WHAT YOU WILL DO: This exercise calls for the line with "(** Group 0", the line with "End BgList.", and all lines between them in the material below, output exactly and with no other lines.

[Opening DATA RECORDS section]

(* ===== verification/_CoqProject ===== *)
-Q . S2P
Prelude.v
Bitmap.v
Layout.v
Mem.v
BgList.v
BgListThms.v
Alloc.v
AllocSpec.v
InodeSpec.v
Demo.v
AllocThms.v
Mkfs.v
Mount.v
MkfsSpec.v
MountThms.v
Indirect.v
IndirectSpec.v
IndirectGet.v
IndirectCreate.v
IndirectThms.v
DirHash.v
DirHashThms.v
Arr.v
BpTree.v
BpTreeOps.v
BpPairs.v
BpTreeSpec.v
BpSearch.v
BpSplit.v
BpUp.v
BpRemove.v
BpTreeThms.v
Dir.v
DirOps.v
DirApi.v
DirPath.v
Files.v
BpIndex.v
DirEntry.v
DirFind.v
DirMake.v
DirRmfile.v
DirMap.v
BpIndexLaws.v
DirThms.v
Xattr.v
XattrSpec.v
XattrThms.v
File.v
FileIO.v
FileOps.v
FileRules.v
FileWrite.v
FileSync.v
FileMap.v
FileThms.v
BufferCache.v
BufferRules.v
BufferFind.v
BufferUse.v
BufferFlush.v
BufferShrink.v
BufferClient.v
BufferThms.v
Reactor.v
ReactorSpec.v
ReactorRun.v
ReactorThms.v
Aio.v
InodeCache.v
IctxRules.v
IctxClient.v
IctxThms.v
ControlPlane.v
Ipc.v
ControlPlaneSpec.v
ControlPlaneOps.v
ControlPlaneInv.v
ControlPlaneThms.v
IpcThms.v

[Closing DATA RECORDS section]
[Opening DATA RECORDS section]

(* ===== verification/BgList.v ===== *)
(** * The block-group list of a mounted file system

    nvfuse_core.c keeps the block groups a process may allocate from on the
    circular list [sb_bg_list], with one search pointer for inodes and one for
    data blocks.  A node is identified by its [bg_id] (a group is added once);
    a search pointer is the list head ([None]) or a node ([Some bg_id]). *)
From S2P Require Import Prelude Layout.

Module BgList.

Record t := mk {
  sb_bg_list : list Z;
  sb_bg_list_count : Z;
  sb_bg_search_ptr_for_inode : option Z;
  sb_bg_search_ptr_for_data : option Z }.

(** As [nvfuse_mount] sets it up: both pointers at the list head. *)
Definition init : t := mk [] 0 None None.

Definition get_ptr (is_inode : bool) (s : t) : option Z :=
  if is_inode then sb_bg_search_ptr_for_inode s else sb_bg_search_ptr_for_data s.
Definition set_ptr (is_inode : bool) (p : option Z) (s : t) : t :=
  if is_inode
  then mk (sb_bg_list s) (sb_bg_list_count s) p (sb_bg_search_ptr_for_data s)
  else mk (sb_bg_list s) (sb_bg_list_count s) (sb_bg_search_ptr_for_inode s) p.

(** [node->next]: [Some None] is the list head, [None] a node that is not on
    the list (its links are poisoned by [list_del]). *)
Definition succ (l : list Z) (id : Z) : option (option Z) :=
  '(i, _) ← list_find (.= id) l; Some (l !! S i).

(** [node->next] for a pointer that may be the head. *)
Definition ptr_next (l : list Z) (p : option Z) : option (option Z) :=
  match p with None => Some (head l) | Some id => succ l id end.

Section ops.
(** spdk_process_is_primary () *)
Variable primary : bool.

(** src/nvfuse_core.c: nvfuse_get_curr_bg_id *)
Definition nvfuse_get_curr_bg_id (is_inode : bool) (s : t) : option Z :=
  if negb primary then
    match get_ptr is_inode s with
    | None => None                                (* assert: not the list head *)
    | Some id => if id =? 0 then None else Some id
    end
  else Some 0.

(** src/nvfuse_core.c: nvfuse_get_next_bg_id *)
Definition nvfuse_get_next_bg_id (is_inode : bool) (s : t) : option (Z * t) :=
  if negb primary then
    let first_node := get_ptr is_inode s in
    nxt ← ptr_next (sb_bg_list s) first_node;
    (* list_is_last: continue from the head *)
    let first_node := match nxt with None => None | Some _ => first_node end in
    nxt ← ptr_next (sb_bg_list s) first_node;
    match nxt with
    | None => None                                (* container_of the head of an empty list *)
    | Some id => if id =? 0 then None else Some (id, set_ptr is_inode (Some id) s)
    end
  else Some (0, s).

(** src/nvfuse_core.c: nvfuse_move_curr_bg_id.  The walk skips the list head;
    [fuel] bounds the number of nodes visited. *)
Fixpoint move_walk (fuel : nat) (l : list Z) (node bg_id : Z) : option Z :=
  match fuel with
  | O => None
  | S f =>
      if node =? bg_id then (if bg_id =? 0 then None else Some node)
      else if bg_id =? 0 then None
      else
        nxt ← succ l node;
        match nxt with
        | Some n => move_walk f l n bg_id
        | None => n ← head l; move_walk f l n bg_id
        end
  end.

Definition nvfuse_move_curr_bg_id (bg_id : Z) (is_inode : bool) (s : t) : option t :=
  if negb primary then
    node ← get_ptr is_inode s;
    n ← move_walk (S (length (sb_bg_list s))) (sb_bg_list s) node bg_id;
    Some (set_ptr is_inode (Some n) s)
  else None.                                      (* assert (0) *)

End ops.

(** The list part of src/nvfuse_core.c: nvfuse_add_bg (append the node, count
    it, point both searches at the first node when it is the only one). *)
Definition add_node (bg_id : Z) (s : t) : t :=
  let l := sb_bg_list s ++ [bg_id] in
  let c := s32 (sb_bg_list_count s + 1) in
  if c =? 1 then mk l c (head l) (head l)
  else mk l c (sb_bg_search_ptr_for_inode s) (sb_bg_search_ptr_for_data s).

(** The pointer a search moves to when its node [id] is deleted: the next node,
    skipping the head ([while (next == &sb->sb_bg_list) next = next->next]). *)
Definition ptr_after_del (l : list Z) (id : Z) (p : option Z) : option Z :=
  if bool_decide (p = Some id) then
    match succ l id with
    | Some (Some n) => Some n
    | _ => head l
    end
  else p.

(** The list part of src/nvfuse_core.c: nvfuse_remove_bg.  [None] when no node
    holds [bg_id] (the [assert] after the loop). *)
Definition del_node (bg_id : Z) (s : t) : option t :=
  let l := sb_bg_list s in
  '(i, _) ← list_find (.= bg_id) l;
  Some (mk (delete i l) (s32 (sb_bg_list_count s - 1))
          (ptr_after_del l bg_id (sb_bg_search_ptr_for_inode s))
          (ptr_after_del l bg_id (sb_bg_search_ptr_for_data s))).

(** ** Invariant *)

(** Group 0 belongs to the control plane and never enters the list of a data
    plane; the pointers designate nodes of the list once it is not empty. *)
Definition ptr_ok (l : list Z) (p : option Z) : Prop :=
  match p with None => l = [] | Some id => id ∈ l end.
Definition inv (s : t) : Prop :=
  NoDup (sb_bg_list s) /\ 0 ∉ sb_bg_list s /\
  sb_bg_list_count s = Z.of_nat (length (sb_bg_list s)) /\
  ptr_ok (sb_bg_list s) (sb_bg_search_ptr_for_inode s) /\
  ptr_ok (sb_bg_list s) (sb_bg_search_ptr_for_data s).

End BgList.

[Closing DATA RECORDS section]
[Opening DATA RECORDS section]

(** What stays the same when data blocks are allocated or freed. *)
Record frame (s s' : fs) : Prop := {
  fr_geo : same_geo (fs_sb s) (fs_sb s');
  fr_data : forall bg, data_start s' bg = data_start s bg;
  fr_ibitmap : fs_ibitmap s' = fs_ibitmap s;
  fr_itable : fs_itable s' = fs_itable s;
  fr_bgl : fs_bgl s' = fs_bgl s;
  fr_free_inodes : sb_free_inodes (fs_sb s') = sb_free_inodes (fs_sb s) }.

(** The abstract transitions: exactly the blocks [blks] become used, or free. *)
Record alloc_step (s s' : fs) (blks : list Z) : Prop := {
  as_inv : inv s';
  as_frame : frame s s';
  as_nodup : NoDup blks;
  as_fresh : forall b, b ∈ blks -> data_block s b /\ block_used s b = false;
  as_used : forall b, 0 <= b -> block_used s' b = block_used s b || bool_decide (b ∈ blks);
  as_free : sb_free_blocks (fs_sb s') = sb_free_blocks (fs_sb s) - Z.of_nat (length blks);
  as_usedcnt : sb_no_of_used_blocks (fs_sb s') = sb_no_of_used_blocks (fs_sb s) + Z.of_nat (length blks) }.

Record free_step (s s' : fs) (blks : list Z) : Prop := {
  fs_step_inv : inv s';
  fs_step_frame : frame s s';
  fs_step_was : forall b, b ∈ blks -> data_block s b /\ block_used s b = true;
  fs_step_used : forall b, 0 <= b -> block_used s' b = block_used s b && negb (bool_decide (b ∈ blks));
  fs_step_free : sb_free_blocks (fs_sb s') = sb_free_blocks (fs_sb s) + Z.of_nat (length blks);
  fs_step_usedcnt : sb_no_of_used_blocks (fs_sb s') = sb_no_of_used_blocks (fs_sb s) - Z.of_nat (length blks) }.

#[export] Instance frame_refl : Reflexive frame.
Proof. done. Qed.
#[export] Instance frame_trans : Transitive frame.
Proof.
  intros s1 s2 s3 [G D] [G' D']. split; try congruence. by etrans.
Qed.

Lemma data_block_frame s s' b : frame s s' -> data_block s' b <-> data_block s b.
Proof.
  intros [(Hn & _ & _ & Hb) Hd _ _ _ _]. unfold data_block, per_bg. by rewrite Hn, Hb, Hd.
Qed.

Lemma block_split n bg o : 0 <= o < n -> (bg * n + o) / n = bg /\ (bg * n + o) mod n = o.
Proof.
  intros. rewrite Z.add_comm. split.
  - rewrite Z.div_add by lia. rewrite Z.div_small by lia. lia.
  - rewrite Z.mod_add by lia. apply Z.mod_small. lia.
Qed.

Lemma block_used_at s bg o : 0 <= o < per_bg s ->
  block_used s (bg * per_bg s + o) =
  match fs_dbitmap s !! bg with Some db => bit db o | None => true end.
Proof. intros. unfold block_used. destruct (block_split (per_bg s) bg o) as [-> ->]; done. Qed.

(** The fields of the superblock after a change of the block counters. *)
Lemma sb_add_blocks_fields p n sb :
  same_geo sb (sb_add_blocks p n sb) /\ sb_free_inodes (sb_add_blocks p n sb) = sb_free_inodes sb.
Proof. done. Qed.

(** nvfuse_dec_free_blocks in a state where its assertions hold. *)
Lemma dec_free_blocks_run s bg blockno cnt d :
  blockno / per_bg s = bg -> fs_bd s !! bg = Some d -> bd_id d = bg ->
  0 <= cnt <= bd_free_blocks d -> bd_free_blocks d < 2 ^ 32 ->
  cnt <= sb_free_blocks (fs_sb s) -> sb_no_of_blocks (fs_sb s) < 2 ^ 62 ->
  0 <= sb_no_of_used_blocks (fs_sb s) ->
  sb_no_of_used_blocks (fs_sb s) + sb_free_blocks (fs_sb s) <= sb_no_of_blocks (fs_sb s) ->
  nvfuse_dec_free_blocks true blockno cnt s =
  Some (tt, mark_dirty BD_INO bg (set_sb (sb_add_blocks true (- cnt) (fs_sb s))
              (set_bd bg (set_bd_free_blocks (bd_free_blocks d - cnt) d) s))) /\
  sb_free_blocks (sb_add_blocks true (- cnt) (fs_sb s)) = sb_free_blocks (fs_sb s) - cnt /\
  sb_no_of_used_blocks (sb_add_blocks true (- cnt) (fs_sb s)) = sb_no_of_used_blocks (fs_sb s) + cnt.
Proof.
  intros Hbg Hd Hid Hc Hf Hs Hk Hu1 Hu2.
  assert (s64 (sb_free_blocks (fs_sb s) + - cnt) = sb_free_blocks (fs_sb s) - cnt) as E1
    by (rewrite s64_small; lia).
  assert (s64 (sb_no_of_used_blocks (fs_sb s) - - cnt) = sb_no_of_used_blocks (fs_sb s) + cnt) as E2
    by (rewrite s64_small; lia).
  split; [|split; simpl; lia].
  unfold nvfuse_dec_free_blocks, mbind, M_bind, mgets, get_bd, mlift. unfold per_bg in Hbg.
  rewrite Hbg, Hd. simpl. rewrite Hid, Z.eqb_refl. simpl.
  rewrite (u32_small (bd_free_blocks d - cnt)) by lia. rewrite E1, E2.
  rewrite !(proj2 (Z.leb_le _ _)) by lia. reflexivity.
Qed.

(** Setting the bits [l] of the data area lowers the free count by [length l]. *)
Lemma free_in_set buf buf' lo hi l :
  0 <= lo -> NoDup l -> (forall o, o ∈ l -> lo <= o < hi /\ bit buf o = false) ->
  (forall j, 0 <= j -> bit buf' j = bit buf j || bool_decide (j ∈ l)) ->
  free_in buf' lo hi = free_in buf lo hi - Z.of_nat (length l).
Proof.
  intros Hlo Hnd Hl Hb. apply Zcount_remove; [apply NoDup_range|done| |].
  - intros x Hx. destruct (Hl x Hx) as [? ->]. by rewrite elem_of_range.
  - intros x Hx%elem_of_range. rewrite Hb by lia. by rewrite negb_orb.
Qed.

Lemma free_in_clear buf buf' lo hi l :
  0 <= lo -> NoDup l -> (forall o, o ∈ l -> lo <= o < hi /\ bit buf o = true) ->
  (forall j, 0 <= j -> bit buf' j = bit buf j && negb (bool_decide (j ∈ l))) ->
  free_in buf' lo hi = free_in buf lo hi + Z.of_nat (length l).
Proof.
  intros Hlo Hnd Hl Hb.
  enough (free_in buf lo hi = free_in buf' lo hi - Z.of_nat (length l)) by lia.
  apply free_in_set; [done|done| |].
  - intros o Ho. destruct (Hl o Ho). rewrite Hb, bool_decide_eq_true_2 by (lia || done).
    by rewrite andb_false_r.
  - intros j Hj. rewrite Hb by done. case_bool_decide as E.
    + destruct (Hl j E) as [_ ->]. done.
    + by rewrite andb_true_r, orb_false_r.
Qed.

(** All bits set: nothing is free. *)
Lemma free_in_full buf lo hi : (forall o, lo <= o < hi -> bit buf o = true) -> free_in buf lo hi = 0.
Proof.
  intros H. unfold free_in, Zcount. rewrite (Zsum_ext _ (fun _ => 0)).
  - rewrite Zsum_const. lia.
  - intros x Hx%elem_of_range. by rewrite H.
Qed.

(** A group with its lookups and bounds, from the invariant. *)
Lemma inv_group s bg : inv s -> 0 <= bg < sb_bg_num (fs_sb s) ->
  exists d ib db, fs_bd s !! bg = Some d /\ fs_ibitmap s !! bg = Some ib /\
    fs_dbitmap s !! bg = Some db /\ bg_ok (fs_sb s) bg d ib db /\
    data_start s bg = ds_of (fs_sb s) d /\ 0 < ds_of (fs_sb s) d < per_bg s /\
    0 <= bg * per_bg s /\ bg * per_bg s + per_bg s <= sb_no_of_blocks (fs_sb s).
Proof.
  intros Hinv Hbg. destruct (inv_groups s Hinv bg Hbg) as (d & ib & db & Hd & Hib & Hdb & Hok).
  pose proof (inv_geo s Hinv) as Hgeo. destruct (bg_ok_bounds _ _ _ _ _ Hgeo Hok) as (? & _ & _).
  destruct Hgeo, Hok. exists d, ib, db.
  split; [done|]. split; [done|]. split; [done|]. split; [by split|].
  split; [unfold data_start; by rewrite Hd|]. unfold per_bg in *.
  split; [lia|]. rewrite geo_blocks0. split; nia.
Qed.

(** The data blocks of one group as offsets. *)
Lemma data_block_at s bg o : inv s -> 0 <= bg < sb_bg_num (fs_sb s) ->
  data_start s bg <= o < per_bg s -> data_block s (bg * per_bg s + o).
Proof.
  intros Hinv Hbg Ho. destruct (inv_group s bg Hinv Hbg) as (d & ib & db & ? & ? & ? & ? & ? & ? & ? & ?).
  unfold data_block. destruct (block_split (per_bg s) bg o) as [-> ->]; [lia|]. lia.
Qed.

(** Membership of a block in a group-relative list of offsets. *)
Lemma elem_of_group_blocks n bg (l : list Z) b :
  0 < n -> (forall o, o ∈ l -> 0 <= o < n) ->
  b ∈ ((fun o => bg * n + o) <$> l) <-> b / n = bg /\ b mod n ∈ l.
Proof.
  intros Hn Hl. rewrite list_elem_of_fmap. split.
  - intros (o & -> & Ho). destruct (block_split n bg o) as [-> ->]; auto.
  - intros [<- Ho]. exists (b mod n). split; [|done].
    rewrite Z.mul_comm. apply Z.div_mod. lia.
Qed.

[Closing DATA RECORDS section]

WRITTEN ANSWER:
(** Group 0 belongs to the control plane and never enters the list of a data
    plane; the pointers designate nodes of the list once it is not empty. *)
Definition ptr_ok (l : list Z) (p : option Z) : Prop :=
  match p with None => l = [] | Some id => id ∈ l end.
Definition inv (s : t) : Prop :=
  NoDup (sb_bg_list s) /\ 0 ∉ sb_bg_list s /\
  sb_bg_list_count s = Z.of_nat (length (sb_bg_list s)) /\
  ptr_ok (sb_bg_list s) (sb_bg_search_ptr_for_inode s) /\
  ptr_ok (sb_bg_list s) (sb_bg_search_ptr_for_data s).

End BgList.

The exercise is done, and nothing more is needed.